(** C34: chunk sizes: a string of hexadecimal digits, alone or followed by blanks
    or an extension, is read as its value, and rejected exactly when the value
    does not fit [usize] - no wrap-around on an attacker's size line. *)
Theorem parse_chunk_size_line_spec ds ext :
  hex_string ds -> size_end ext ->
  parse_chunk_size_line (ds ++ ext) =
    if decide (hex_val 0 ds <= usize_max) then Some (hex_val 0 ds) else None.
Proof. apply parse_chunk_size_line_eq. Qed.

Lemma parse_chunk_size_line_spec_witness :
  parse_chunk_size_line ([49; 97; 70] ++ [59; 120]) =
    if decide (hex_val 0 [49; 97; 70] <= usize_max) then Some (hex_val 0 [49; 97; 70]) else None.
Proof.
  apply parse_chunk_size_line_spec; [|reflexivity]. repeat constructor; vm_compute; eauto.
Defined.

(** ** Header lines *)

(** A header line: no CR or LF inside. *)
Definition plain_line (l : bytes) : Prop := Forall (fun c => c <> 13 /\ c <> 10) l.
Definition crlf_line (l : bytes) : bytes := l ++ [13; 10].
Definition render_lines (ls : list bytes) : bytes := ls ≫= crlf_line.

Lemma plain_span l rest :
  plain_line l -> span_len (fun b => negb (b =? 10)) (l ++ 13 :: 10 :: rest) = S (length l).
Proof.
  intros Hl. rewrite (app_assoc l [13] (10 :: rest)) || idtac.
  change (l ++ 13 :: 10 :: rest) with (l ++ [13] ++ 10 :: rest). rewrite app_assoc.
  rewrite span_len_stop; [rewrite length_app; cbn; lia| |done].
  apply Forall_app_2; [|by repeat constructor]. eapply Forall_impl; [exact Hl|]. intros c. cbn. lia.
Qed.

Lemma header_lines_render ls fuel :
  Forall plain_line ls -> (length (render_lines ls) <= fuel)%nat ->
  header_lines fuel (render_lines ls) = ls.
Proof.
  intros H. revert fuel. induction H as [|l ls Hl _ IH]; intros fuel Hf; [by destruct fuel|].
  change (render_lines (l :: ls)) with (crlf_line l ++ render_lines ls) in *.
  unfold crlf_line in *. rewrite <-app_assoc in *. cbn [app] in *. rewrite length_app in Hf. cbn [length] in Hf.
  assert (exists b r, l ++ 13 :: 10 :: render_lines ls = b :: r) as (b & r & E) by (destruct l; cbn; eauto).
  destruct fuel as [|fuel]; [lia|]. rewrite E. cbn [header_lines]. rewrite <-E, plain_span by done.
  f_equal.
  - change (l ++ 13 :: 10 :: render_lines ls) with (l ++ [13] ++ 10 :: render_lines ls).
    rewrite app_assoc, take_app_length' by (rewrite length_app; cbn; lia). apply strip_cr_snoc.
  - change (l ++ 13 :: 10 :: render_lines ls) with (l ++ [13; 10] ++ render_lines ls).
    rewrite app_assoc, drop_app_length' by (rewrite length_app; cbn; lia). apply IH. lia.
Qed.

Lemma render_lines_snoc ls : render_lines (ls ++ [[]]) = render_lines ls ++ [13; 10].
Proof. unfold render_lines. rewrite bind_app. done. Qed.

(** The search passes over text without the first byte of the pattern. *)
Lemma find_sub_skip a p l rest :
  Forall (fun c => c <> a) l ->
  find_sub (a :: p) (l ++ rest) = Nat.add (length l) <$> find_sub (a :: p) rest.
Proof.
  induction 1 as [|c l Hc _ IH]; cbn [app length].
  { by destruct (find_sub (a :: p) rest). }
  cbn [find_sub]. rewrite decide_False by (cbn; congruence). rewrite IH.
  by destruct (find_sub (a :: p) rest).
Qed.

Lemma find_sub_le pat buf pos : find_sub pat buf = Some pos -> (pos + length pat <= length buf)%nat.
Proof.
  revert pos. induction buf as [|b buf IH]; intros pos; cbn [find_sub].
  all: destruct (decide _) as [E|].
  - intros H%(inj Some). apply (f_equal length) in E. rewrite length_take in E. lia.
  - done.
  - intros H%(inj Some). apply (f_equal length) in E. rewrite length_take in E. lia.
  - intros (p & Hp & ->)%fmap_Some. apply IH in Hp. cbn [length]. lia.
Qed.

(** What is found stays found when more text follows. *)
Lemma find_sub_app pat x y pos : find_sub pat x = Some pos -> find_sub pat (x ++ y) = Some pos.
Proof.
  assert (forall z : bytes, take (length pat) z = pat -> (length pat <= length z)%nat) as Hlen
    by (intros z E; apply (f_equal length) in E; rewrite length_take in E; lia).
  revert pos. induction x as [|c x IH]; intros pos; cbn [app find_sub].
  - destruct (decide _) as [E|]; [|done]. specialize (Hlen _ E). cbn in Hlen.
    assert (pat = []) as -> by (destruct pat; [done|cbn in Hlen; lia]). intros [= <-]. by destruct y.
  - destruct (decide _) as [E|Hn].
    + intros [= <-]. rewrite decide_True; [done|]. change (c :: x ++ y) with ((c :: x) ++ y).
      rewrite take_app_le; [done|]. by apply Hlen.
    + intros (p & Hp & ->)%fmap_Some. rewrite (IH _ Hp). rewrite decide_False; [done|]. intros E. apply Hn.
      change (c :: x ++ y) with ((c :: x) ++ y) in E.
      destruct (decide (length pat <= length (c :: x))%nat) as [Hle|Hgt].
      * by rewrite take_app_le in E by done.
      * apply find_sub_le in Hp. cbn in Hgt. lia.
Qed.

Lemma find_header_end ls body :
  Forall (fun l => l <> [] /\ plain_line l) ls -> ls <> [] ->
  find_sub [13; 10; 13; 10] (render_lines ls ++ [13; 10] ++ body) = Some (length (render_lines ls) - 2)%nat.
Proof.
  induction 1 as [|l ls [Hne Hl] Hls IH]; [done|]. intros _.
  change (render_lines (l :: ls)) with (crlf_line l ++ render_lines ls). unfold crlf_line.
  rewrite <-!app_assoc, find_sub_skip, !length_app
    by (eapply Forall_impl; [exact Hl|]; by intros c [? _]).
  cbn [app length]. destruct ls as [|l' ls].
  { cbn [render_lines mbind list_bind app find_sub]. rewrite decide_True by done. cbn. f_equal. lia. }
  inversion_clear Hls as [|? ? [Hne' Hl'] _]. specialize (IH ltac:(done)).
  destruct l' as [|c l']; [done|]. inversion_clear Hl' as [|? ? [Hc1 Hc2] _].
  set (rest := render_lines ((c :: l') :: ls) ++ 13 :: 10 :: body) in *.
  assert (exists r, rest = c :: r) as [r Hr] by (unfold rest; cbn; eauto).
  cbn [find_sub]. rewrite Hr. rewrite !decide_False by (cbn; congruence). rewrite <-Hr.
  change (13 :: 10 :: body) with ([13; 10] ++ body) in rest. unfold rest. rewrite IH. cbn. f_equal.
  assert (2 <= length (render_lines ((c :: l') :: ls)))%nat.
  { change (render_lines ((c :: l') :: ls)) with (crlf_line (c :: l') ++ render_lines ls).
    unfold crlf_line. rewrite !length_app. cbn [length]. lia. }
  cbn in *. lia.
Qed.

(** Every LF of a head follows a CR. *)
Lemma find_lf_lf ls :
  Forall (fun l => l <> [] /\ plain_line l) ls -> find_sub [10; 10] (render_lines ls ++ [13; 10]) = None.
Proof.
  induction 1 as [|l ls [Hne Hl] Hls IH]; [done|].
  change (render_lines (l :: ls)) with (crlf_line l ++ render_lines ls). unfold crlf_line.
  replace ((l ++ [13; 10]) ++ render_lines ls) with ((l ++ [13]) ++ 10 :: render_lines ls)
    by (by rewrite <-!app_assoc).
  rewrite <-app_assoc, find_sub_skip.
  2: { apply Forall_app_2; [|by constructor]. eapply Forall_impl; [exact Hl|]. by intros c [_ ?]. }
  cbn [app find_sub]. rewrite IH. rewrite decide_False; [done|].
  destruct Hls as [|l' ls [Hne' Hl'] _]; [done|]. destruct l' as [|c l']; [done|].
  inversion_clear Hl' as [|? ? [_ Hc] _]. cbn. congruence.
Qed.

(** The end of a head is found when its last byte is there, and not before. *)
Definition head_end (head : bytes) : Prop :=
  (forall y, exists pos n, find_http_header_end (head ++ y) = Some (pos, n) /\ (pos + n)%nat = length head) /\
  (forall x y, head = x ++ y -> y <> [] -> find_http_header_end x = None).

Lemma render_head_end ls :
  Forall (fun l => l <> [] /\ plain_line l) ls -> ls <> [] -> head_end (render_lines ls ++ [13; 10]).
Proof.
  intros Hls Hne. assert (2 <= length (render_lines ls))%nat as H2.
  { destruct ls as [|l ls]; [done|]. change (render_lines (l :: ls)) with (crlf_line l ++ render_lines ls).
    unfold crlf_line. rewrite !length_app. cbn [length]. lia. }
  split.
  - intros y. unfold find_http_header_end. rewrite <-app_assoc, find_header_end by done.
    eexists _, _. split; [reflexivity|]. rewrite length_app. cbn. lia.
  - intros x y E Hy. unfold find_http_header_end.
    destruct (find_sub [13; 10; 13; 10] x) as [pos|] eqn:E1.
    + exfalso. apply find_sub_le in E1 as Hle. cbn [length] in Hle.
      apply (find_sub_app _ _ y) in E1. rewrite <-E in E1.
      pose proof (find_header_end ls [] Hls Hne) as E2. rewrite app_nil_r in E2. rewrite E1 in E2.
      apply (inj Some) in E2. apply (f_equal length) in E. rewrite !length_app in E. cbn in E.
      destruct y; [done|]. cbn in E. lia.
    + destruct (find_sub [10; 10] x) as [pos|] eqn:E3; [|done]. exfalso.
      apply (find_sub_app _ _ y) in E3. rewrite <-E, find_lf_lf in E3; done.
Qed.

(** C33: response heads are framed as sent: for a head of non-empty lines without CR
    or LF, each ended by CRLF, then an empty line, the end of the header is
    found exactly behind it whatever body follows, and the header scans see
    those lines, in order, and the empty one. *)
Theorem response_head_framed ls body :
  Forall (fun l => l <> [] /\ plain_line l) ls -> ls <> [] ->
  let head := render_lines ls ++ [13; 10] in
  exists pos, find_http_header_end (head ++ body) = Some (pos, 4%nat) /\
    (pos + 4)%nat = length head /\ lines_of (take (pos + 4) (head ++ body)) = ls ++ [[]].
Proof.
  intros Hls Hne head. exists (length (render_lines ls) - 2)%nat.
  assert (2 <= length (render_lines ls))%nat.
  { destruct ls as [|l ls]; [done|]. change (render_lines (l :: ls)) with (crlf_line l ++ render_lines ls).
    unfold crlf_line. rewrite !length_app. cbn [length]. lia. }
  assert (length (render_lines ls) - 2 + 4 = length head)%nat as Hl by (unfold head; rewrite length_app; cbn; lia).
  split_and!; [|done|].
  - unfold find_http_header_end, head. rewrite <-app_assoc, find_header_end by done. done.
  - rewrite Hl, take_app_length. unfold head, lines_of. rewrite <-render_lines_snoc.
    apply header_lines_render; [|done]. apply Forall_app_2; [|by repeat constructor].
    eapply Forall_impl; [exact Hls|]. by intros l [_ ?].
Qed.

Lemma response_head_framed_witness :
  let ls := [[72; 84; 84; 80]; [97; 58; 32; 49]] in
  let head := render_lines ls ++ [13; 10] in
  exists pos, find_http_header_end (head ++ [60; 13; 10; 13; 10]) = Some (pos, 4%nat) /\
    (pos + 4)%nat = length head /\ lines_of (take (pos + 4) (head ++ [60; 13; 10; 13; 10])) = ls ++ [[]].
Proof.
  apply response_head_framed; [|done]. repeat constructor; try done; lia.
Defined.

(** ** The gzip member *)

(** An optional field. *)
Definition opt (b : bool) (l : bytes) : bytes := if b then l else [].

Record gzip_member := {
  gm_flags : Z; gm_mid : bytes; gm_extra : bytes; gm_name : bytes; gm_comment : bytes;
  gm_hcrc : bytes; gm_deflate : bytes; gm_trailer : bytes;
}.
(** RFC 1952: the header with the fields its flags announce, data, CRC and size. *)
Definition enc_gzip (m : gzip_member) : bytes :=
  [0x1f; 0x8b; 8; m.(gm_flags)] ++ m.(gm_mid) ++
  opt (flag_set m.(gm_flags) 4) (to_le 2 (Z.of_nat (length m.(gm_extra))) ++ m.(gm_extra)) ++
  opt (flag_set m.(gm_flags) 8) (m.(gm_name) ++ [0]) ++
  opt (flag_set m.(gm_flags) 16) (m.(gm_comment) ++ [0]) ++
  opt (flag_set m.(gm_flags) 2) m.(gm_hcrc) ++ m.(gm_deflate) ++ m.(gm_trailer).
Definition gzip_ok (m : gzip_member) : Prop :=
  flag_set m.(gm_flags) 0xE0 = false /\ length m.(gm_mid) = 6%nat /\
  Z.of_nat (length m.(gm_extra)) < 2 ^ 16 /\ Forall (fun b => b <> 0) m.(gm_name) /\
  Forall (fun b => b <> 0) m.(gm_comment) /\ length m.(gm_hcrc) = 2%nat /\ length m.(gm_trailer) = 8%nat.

--

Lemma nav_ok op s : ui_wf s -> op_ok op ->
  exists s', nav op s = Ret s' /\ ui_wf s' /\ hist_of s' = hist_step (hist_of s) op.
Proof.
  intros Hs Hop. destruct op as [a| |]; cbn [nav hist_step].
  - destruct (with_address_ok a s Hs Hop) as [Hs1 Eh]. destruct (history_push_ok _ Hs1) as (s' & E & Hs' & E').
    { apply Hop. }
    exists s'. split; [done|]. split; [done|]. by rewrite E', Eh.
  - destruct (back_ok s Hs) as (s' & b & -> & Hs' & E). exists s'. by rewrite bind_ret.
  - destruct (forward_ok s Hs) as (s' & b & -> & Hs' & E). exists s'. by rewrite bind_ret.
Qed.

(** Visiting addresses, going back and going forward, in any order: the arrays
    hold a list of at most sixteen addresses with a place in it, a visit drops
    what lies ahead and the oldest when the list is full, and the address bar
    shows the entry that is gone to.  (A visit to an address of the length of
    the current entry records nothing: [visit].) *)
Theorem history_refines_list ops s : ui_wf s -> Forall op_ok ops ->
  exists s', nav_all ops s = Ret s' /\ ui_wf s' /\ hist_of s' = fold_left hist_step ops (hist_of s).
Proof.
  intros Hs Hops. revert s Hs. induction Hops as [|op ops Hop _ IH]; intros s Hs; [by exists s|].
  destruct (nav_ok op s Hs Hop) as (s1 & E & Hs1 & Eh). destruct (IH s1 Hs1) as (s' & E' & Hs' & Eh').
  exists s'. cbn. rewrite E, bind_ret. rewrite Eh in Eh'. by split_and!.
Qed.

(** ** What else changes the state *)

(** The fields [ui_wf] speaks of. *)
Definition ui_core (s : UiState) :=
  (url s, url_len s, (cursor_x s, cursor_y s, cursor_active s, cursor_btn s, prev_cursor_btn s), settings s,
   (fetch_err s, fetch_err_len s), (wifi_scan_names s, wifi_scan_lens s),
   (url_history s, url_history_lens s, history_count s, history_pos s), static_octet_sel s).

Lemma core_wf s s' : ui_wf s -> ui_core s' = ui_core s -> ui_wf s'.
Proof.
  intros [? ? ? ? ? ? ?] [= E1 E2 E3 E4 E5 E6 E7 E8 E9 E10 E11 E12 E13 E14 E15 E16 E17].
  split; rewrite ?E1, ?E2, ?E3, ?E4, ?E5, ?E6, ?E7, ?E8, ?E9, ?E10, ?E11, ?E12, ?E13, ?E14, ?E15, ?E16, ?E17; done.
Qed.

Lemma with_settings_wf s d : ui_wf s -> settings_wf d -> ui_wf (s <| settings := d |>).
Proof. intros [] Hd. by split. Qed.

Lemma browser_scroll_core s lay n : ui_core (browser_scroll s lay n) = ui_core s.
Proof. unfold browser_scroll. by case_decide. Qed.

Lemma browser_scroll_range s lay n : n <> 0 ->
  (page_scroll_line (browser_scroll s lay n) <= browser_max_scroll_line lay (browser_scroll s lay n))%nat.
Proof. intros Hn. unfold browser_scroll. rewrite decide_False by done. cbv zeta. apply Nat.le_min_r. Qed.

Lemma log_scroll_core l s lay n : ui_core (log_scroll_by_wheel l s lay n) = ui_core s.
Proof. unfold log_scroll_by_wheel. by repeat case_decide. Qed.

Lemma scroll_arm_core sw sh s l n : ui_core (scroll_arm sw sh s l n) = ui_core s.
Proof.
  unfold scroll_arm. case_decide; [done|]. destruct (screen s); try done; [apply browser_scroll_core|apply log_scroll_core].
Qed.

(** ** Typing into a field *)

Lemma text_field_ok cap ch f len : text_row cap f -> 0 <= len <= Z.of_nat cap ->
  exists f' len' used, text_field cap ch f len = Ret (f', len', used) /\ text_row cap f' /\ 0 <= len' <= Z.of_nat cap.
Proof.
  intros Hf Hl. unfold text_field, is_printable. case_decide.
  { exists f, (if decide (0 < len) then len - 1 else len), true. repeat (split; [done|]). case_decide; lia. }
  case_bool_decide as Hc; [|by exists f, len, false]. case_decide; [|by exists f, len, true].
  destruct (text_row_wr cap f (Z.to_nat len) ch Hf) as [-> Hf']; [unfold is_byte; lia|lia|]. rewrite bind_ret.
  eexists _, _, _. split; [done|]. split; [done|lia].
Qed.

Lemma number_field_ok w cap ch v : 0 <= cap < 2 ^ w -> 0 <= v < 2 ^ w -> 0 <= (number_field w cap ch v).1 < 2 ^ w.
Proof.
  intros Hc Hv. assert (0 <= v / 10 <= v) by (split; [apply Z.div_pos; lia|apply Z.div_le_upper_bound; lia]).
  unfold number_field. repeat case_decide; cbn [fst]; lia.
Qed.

WORK ITEM:
The line above containing "(** C34: chunk", the line containing "assert (exists b", and every line between them are to be transcribed exactly; no other line is wanted.

SOLUTION TO THE PROBLEM:
(** C34: chunk sizes: a string of hexadecimal digits, alone or followed by blanks
    or an extension, is read as its value, and rejected exactly when the value
    does not fit [usize] - no wrap-around on an attacker's size line. *)
Theorem parse_chunk_size_line_spec ds ext :
  hex_string ds -> size_end ext ->
  parse_chunk_size_line (ds ++ ext) =
    if decide (hex_val 0 ds <= usize_max) then Some (hex_val 0 ds) else None.
Proof. apply parse_chunk_size_line_eq. Qed.

Lemma parse_chunk_size_line_spec_witness :
  parse_chunk_size_line ([49; 97; 70] ++ [59; 120]) =
    if decide (hex_val 0 [49; 97; 70] <= usize_max) then Some (hex_val 0 [49; 97; 70]) else None.
Proof.
  apply parse_chunk_size_line_spec; [|reflexivity]. repeat constructor; vm_compute; eauto.
Defined.

(** ** Header lines *)

(** A header line: no CR or LF inside. *)
Definition plain_line (l : bytes) : Prop := Forall (fun c => c <> 13 /\ c <> 10) l.
Definition crlf_line (l : bytes) : bytes := l ++ [13; 10].
Definition render_lines (ls : list bytes) : bytes := ls ≫= crlf_line.

Lemma plain_span l rest :
  plain_line l -> span_len (fun b => negb (b =? 10)) (l ++ 13 :: 10 :: rest) = S (length l).
Proof.
  intros Hl. rewrite (app_assoc l [13] (10 :: rest)) || idtac.
  change (l ++ 13 :: 10 :: rest) with (l ++ [13] ++ 10 :: rest). rewrite app_assoc.
  rewrite span_len_stop; [rewrite length_app; cbn; lia| |done].
  apply Forall_app_2; [|by repeat constructor]. eapply Forall_impl; [exact Hl|]. intros c. cbn. lia.
Qed.

Lemma header_lines_render ls fuel :
  Forall plain_line ls -> (length (render_lines ls) <= fuel)%nat ->
  header_lines fuel (render_lines ls) = ls.
Proof.
  intros H. revert fuel. induction H as [|l ls Hl _ IH]; intros fuel Hf; [by destruct fuel|].
  change (render_lines (l :: ls)) with (crlf_line l ++ render_lines ls) in *.
  unfold crlf_line in *. rewrite <-app_assoc in *. cbn [app] in *. rewrite length_app in Hf. cbn [length] in Hf.
  assert (exists b r, l ++ 13 :: 10 :: render_lines ls = b :: r) as (b & r & E) by (destruct l; cbn; eauto).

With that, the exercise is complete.